On Fidel’s 95th birthday, in a 2021 full of challenges

In the country’s every heartbeat
On Fidel’s 95th birthday, in a 2021 full of challenges, a pandemic and a criminal blockade, the Comandante en jefe returns “on battle footing,” in this great struggle for life

Author: Elson Concepción Pérez | internet@granma.cu
august 13, 2021 10:08:20


Photo: Granma Archives
Fidel is always present, with his example, with his ideas and actions, in the country’s every heartbeat. In times of adversity and of times of victory.

Now, on his 95th birthday, in a 2021 full of challenges, a pandemic and a criminal blockade, the Comandante en jefe returns “on battle footing,” in this great struggle for life, guiding the generation of continuity, correcting the course of the work we are constructing.

From the sacred boulder, where his physical remains rest, he accompanies his brothers and sisters in combat, in the Sierra and on the plains, and his younger followers, who apply his teachings, offering, first and foremost, his example of always being close to the people, listening to them, convoking them, sharing the truth, building confidence in victory.

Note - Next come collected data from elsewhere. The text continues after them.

(** The strings at the offsets of the split buffer are the pieces. *)
Lemma split_strings l A B :
  ~ (0 ∈ l) ->
  map (str_at (A ++ clear_dots l ++ 0 :: B)) (length A :: dot_offsets (length A) l) = split_dots l.
Proof.
  revert A. induction l as [|c l IH]; intros A Hl.
  - simpl. unfold str_at. by rewrite drop_app_length.
  - apply not_elem_of_cons in Hl as [H0 Hl].
    specialize (IH (A ++ [if c =? 46 then 0 else c]) Hl).
    rewrite length_app, Nat.add_1_r, <- app_assoc in IH. cbn [app] in IH.
    assert (str_at (A ++ clear_dots (c :: l) ++ 0 :: B) (length A) =
            if c =? 46 then [] else c :: str_at (A ++ clear_dots (c :: l) ++ 0 :: B) (S (length A)))
      as Hfirst.
    { unfold str_at. rewrite drop_app_length. cbn [clear_dots map app].
      rewrite <- (Nat.add_1_r (length A)), <- drop_drop, drop_app_length.
      destruct (c =? 46) eqn:E; simpl; [done|]. by replace (c =? 0) with false by lia. }
    cbn [map dot_offsets split_dots]. rewrite Hfirst.
    change (clear_dots (c :: l)) with ((if c =? 46 then 0 else c) :: clear_dots l) in *.
    destruct (c =? 46) eqn:E; cbn [map app] in *; rewrite <- IH; done.
Qed.

(** ** Comparing the pieces *)

Section Path.
Variables (t : text) (e : nat) (buf : text) (be : nat) (allow : bool).
Hypothesis Hend : t !! e = Some 0.
Hypothesis Hbytes : Forall is_byte t.
Hypothesis Hbend : buf !! be = Some 0.
Hypothesis Hbbytes : Forall is_byte buf.

Lemma match_path_spec tokens nodes err :
  Forall (fun k => k <= be)%nat tokens -> length tokens = length nodes ->
  Forall (fun n => exists p, node_name n = Some p /\ (p <= e)%nat) nodes ->
  exists r err', match_path t allow buf tokens nodes err = Done (r, err') /\
    (r = JSON_OK <-> Forall2 (node_matches t allow) (map (str_at buf) tokens) nodes).
Proof.
  intros Htok Hl Hn. revert nodes err Hl Hn.
  induction Htok as [|k tokens Hk Htok IH]; intros [|n nodes] err Hl Hn; try done.
  { eexists _, _. split; [done|]. by split. }
  apply Forall_cons in Hn as [(p & Hp & Hpe) Hn]. cbn [match_path map].
  destruct (strcmp_spec buf k be (cstring "#") 0 1) as (h & -> & Hh); try done; [lia|..].
  { repeat constructor; unfold is_byte; simpl; lia. }
  cbn [mbind outcome_bind]. rewrite Hh, Hp.
  change (str_at (cstring "#") 0) with (bytes "#").
  destruct (decide (str_at buf k = bytes "#")) as [Heq|Hne].
  - rewrite bool_decide_true by done.
    destruct (strtou64_total t e Hend p allow Hpe) as (v & ok & er & Hs). rewrite Hs.
    cbn [mbind outcome_bind]. destruct ok.
    + destruct (IH nodes (later_error err er) ltac:(simpl in Hl; lia) Hn) as (r & err' & -> & Hr).
      eexists _, _. split; [done|]. rewrite Forall2_cons, <- Hr.
      assert (node_matches t allow (str_at buf k) n) as Hm.
      { exists p. split; [done|]. rewrite decide_True by done. by eexists _, _. }
      tauto.
    + eexists _, _. split; [done|]. split; [done|]. rewrite Forall2_cons.
      intros [(p' & Hp' & Hm) _]. rewrite decide_True in Hm by done.
      destruct Hm as (v' & er' & Hm). congruence.
  - rewrite bool_decide_false by done.
    destruct (strcmp_spec buf k be t p e) as (d & -> & Hd); try done.
    cbn [mbind outcome_bind]. rewrite Hd.
    destruct (decide (str_at buf k = str_at t p)) as [Heq|Hne2].
    + rewrite bool_decide_true by done.
      destruct (IH nodes err ltac:(simpl in Hl; lia) Hn) as (r & err' & -> & Hr).
      eexists _, _. split; [done|]. rewrite Forall2_cons, <- Hr.
      assert (node_matches t allow (str_at buf k) n) as Hm.
      { exists p. split; [done|]. by rewrite decide_False. }
      tauto.
    + rewrite bool_decide_false by done. eexists _, _. split; [done|]. split; [done|].
      rewrite Forall2_cons. intros [(p' & Hp' & Hm) _]. rewrite decide_False in Hm by done.
      congruence.
Qed.
End Path.
(** ** Paths *)

Lemma names_only_index fr i : names_only (set_index fr i) = names_only fr.
Proof.
  unfold names_only, set_index.
  etransitivity; [apply (list_fmap_alter _ _ id); by apply Forall_true|]. by apply list_alter_id.
Qed.

Lemma set_index_set fr i j : set_index (set_index fr i) j = set_index fr j.
Proof.
  unfold set_index. by rewrite length_alter, list_alter_alter_eq.
Qed.

Lemma set_index_self fr : exists i, set_index fr i = fr.
Proof.
  destruct fr as [|f fr]; [by exists 0|]. destruct (last (f :: fr)) as [[k i]|] eqn:Hl.
  - exists i. unfold set_index. rewrite last_lookup in Hl.
    rewrite <- (list_alter_id id (f :: fr) (Nat.pred (length (f :: fr)))) at 3 by done.
    apply list_alter_ext; [|done]. intros x Hx. rewrite Hl in Hx. by simplify_eq.
  - by apply last_None in Hl.
Qed.

Lemma set_index_snoc fr k i j : set_index (fr ++ [(k, i)]) j = fr ++ [(k, j)].
Proof.
  unfold set_index. rewrite length_app, Nat.add_1_r. cbn [Nat.pred].
  rewrite alter_app_r_alt by lia. by rewrite Nat.sub_diag.
Qed.

(** A node whose name is a string that ends before [lim], with its number. *)
Definition named (t : text) (lim : nat) (n : json_node) : Prop :=
  (exists p k, node_name n = Some p /\ (p <= k < lim)%nat /\ t !! k = Some 0) /\ numbered t n.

The Comandante of ideas and action is the Fidel Cubans know, recognized and respected around the world.

As fate would have it, his 95th birthday coincides with the most terrible pandemic seen in centuries. During this difficult journey for Cuba, Fidel, as always, has been present, every day, every hour – a light.

Fidel foresaw these times. He was the architect of a scientific infrastructure that today provides an urgently needed response. Cuba, without the slightest self-congratulatory rhetoric, is the only country in the Third World that has been able to conceive and develop five candidate vaccines – one already a recognized vaccine – to immunize the entire country this year and share with other peoples.

His presence is a living force in every testimony of a grateful Cuban, from the campesino in the Sierra Maestra, vaccinated with Abdala very close to his land, who exclaimed on television, “Thank you Fidel,” to the parents of a small girl in Camagüey, who expressed similar words when their daughter became one of the first children to receive a dose of the immunogen, as part of clinical trials in the pediatric age group, a study still pending in almost all countries producing vaccines.

Fidel understood, like few others, the intricacies of how a poor, blockaded country, with little industrial development and a legacy of colonial backwardness, would be able to undertake one of its most colossal battles: to become a country of science.

He not only internalized and helped others understand the need to prioritize the training of men and women who, perhaps illiterate in 1959, could be the seeds watered during the Literacy Campaign, whose children and grandchildren, with new schools and fabulous teachers, would learn that only with education could the Cuban nation become the country imagined in the Moncada Program.

When Fidel said, “The first thing we must save is culture,” he synthesized in this expression how much culture lies within education, science, humanism, solidarity.

Once the first scientists were trained, the Comandante en jefe went for more: constructing scientific research and development poles, with modern facilities and state-of-the-art technology, with laboratories and industrial plants to produce drugs, vaccines and even equipment manufactured only in the so-called First World, denied to Cuba on orders from imperialism.

Well before the pandemic had spread to our archipelago, the continuators of his work, the hundreds and thousands of graduates from our universities, were charged with developing plans and protocols to confront the virus, without abandoning the other battles of a nation that is determined – by Fidel’s own mandate – to “change everything that must be changed,” to be better.

A number of expressions of this gratitude were also heard recently from the other side of the world, when in faraway Tokyo, our Olympic champions dedicated their medals to the memory of the Comandante en jefe, recognizing him as the driving force behind our current sports development. He was remembered, euphoric and proud, when, after each victory, Party First Secretary and President of the Republic, Miguel Díaz-Canel Bermúdez, personally called the medal winners, often during the dawn hours in Cuba, and congratulated them on behalf of our people, just as the leader of the Revolution did.

There will be no other commitment to this Fidel than that of defending and perfecting the great work he bequeathed to us.

As difficult as it may be, this 2021 will continue to be another year with Fidel, a year of resistance and victory. His example, today and always, remains and summons us.